We hope you appreciate hearing Odette’s story as much as we do. By hearing her firsthand account, it made the atrocities that happened in Rwanda all those years ago seem very real for us and so much more than a historical event. 
 
We wish to acknowledge with utmost respect the lives of all those who lost their homes, their families, their livelihood, their health, or their lives during the violence of the 1994 genocide and all the Rwandan conflicts the late 20th century.

“From that time, I never sit. I work every day. I cry when I am telling those stories but the other time I say no crying. I need to make sure no more genocide happen in Rwanda. That my children, my grandchildren, my neighbor’s children they need to have a country
where they feel safe.
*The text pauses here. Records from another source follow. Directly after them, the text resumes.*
Lemma squeezed_no_double s :
  squeezed s = true -> contains (T "  ") s = false.
Proof.
  induction s as [|x tl IH]; intros H; [reflexivity|].
  cbn [contains]. rewrite (IH (squeezed_tail _ _ H)), orb_false_r.
  cbn [squeezed] in H. apply andb_prop in H. destruct H as (H1 & _).
  change (T "  ") with [" "%char; " "%char]. cbn [starts_with].
  destruct (eqc " " x) eqn:Ex; [|reflexivity].
  apply Ascii.eqb_eq in Ex. subst x. cbn in H1.
  destruct tl as [|y tl]; [reflexivity|]. cbn [andb].
  destruct (eqc " " y) eqn:Ey; [|reflexivity].
  apply Ascii.eqb_eq in Ey. subst y. discriminate H1.
Qed.

Lemma preprocess_squeezed s : squeezed (preprocess s) = true.
Proof.
  unfold preprocess. rewrite sub_spaces_squeeze.
  apply squeezed_strip, squeeze_squeezed.
Qed.

Lemma preprocess_length s : length (preprocess s) <= length s.
Proof.
  unfold preprocess.
  fold (normalize_ws
    (re_sub I novalidate_re []
       (re_sub S_ block_comment_re [] (re_sub M line_comment_re [] s)))).
  set (t1 := re_sub M line_comment_re [] s).
  set (t2 := re_sub S_ block_comment_re [] t1).
  set (t3 := re_sub I novalidate_re [] t2).
  pose proof (normalize_ws_length t3).
  assert (length t3 <= length t2) by apply sub_delete_length.
  assert (length t2 <= length t1) by apply sub_delete_length.
  assert (length t1 <= length s) by apply sub_delete_length.
  lia.
Qed.

End PreFacts.

(* ================================================================== *)
(** ** Further facts: parentheses, the block scan and the splitter *)

Module ParenFacts.
Import Chars Re Ddl Spec Reference ReFacts SplitFacts.

Lemma scan_block_bound : forall s d, scan_block d s <= length s.
Proof.
  induction s as [|c tl IH]; intros d; destruct d; cbn [scan_block length];
    try lia.
  match goal with |- S (scan_block ?x tl) <= _ => specialize (IH x) end. lia.
Qed.

(** Over a balanced stretch the scan keeps going. *)
Lemma scan_block_bal : forall body k d tail,
  bal k body = true ->
  scan_block (S d + k) (body ++ tail) = length body + scan_block (S d) tail.
Proof.
  induction body as [|c body IH]; intros k d tail H.
  - cbn [bal] in H. apply Nat.eqb_eq in H. subst k.
    now rewrite Nat.add_0_r.
  - cbn [bal] in H. cbn [app length]. rewrite Nat.add_succ_l.
    cbn [scan_block]. rewrite Nat.add_succ_l. f_equal.
    destruct (eqc c "(").
    + rewrite <- (IH (S k) d tail H). f_equal. lia.
    + destruct (eqc c ")").
      * destruct k as [|k]; [discriminate|].
        rewrite <- (IH k d tail H). f_equal. lia.
      * apply (IH k d tail H).
Qed.
(** The chart, for a breakdown as the builder leaves it. *)
Lemma chart_spec (bd : list MonthData) :
  Shape bd ->
  exists y,
    yearlySpending initialCategories bd = Ok y
    /\ keys y = allIds
    /\ (forall c, valueIn y c == yearlyTotal bd c)
    /\ sumValues y == grandTotal bd
    /\ (sumValues y == 0 ->
        categorySpendingDataForChart initialCategories bd = Ok [])
    /\ (~ sumValues y == 0 ->
        exists slices,
          Forall2 (sliceOf y) initialCategories slices
          /\ categorySpendingDataForChart initialCategories bd
             = Ok (List.filter (fun d => gt (value d) 0) slices)).
Proof.
  intros S. destruct (yearlySpending_spec bd S) as (y & E & K & V & T).
  exists y. split; [exact E|]. split; [exact K|]. split; [exact V|].
  split; [exact T|]. unfold categorySpendingDataForChart. rewrite E. cbn [bind].
  split.
  - intros H0. apply Qeq_bool_iff in H0. rewrite H0. reflexivity.
  - intros Hne. destruct (Qeq_bool (sumValues y) 0) eqn:Eb.
    { apply Qeq_bool_iff in Eb. contradiction. }
    destruct (mapM_Forall2
                (fun cat =>
                   let* v := numProp y (cat_id cat) in
                   let* ratio := div v (sumValues y) in
                   Ok (mkSlice (cat_id cat) (cat_name cat) v (ratio * 100)
                         (cat_color cat)))
                (sliceOf y) initialCategories) as (slices & Es & Fs).
    + intros cat _. unfold numProp, div.
      rewrite (get_valueIn y (cat_id cat) K), Eb. cbn [bind].
      eexists. split; reflexivity.
    + exists slices. split; [exact Fs|]. rewrite Es. reflexivity.
Qed.

Lemma total_nonneg {A : Type} (f : A -> Q) (l : list A) :
  (forall x, In x l -> 0 <= f x) -> 0 <= total (map f l).
Proof.
  induction l as [|a l IH]; intros H; simpl; [lra|].
  pose proof (H a (or_introl eq_refl)).
  assert (0 <= total (map f l)) by (apply IH; intros x Hx; apply H; right; exact Hx).
  unfold total in *. lra.
Qed.

Lemma total_zero_nonneg {A : Type} (f : A -> Q) (l : list A) :
  (forall x, In x l -> 0 <= f x) -> total (map f l) == 0 ->
  forall x, In x l -> f x == 0.
Proof.
  induction l as [|a l IH]; intros H T x Hx; [destruct Hx|].
  pose proof (H a (or_introl eq_refl)) as Ha.
  assert (Hl : forall y, In y l -> 0 <= f y) by (intros y Hy; apply H; right; exact Hy).
  pose proof (total_nonneg f l Hl) as Hn.
  cbn [map] in T. rewrite total_cons in T.
  destruct Hx as [<-|Hx]; [lra|]. apply IH; [exact Hl | lra | exact Hx].
Qed.

Lemma total_map_scale {A : Type} (f : A -> Q) (T : Q) (l : list A) :
  ~ T == 0 ->
  total (map (fun x => f x / T * 100) l) == total (map f l) / T * 100.
Proof.
  intros HT. induction l as [|a l IH]; cbn [map].
  - unfold total. simpl. field. exact HT.
  - rewrite !total_cons, IH. field. exact HT.
Qed.

Lemma total_filter_zero {A : Type} (f : A -> Q) (P : A -> bool) (l : list A) :
  (forall x, In x l -> P x = false -> f x == 0) ->
  total (map f (List.filter P l)) == total (map f l).
Proof.
  induction l as [|a l IH]; intros H; [reflexivity|].
  assert (Hl : forall x, In x l -> P x = false -> f x == 0)
    by (intros x Hx; apply H; right; exact Hx).
  cbn [List.filter map]. destruct (P a) eqn:E; cbn [map]; rewrite !total_cons, ?IH by exact Hl.
  - reflexivity.
  - rewrite (H a (or_introl eq_refl) E). rewrite <- total_cons. unfold total. simpl. ring.
Qed.

Lemma filter_none {A : Type} (q : A -> bool) (l : list A) :
  (forall x, In x l -> q x = false) -> List.filter q l = [].
Proof.
  induction l as [|a l IH]; intros H; simpl; [reflexivity|].
  rewrite (H a (or_introl eq_refl)). apply IH. intros x Hx. apply H. right; exact Hx.
Qed.

Lemma Forall_filter_keep {A : Type} (P : A -> Prop) (f : A -> bool) (l : list A) :
  Forall P l -> Forall P (List.filter f l).
Proof.
  rewrite !Forall_forall. intros H x Hx.
  apply list_elem_of_In, filter_In in Hx. apply H, list_elem_of_In, Hx.
Qed.

Lemma gt_nonzero (a b : Q) : 0 <= a -> a == b -> gt a 0 = negb (Qeq_bool b 0).
Proof.
  intros Ha Hab. destruct (Qeq_bool b 0) eqn:E; simpl.
  - apply Qeq_bool_iff in E. apply gt_false. lra.
  - apply gt_true. apply Qeq_bool_neq in E. lra.
Qed.

(** The slices kept by the filter are those of the categories kept by [q]. *)
Lemma kept_slices (y : obj) (q : CategoryId -> bool)
  (cats : list BudgetCategory) (slices : list Slice) :
  Forall2 (sliceOf y) cats slices ->
  (forall cat, In cat cats -> gt (valueIn y (cat_id cat)) 0 = q (cat_id cat)) ->
  map slice_id (List.filter (fun d => gt (value d) 0) slices)
  = List.filter q (map cat_id cats).
Proof.
  induction 1 as [|cat s cats slices Hs _ IH]; intros Hq; [reflexivity|].
  cbn [List.filter map]. rewrite <- (Hq cat (or_introl eq_refl)).
  rewrite Hs at 1. cbn [value].
  destruct (gt (valueIn y (cat_id cat)) 0); cbn [map];
    rewrite IH by (intros c Hc; apply Hq; right; exact Hc);
    [rewrite Hs; reflexivity | reflexivity].
Qed.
Not the country where I grew up.” -
Odette Nyiramilimo


Show Notes:

2.00 Odette´s Childhood
6.30 1959 and the beginnings of the Genocide
10.30 “If we have to die, we die together, but here.” Odette´s Father.
13.00 First Private Clinic in Rwanda and the Peace Corps
15.40 Surviving the Genocide
23.40 “We think the war is finished. She didn´t understand it was the beginning.” Odette
25.00 Hiding in the convent
27.00 Military men
34.00 Hiding in the swamp
51.00 Interrogation with the police
53.00 “After, he has been killed. And he was a hutu. Because he protected us, and he
protected his wife and some other people maybe.”
Odette.
56.00 Taken for dead
59.00 Calling friends
1.02 Hotel Rwanda
1.04 Character in the movie
1.07 “From that time, I never sit. I work every day. I cry when I am telling those stories but
the other time I say no crying. I need to make sure no more genocide happen in Rwanda.
That my children, my grandchildren, my neighbor’s children they need to have a country
where they feel safe. Not the country where I grew up.”
Odette
1.08 Peace Corps Medical Officer and Doctor at the American Embassy
1.09 Orphans living with Odette
1.11 Odette as a Minister of State
1.21 Going back home
1.25 A promise of light

What is Meditation Without Borders – Being the Change Podcast?

What does it take to really create change–the kind that helps us work together as human beings for one another and for the planet? We believe the change we all wish to see in the world first needs to happen within. In this podcast, Kristen Vandivier and Isabel Keoseyan ­– co-founders of Meditation Without Borders – and their guests share laughs, stories and insights into the movement of meditation for social change.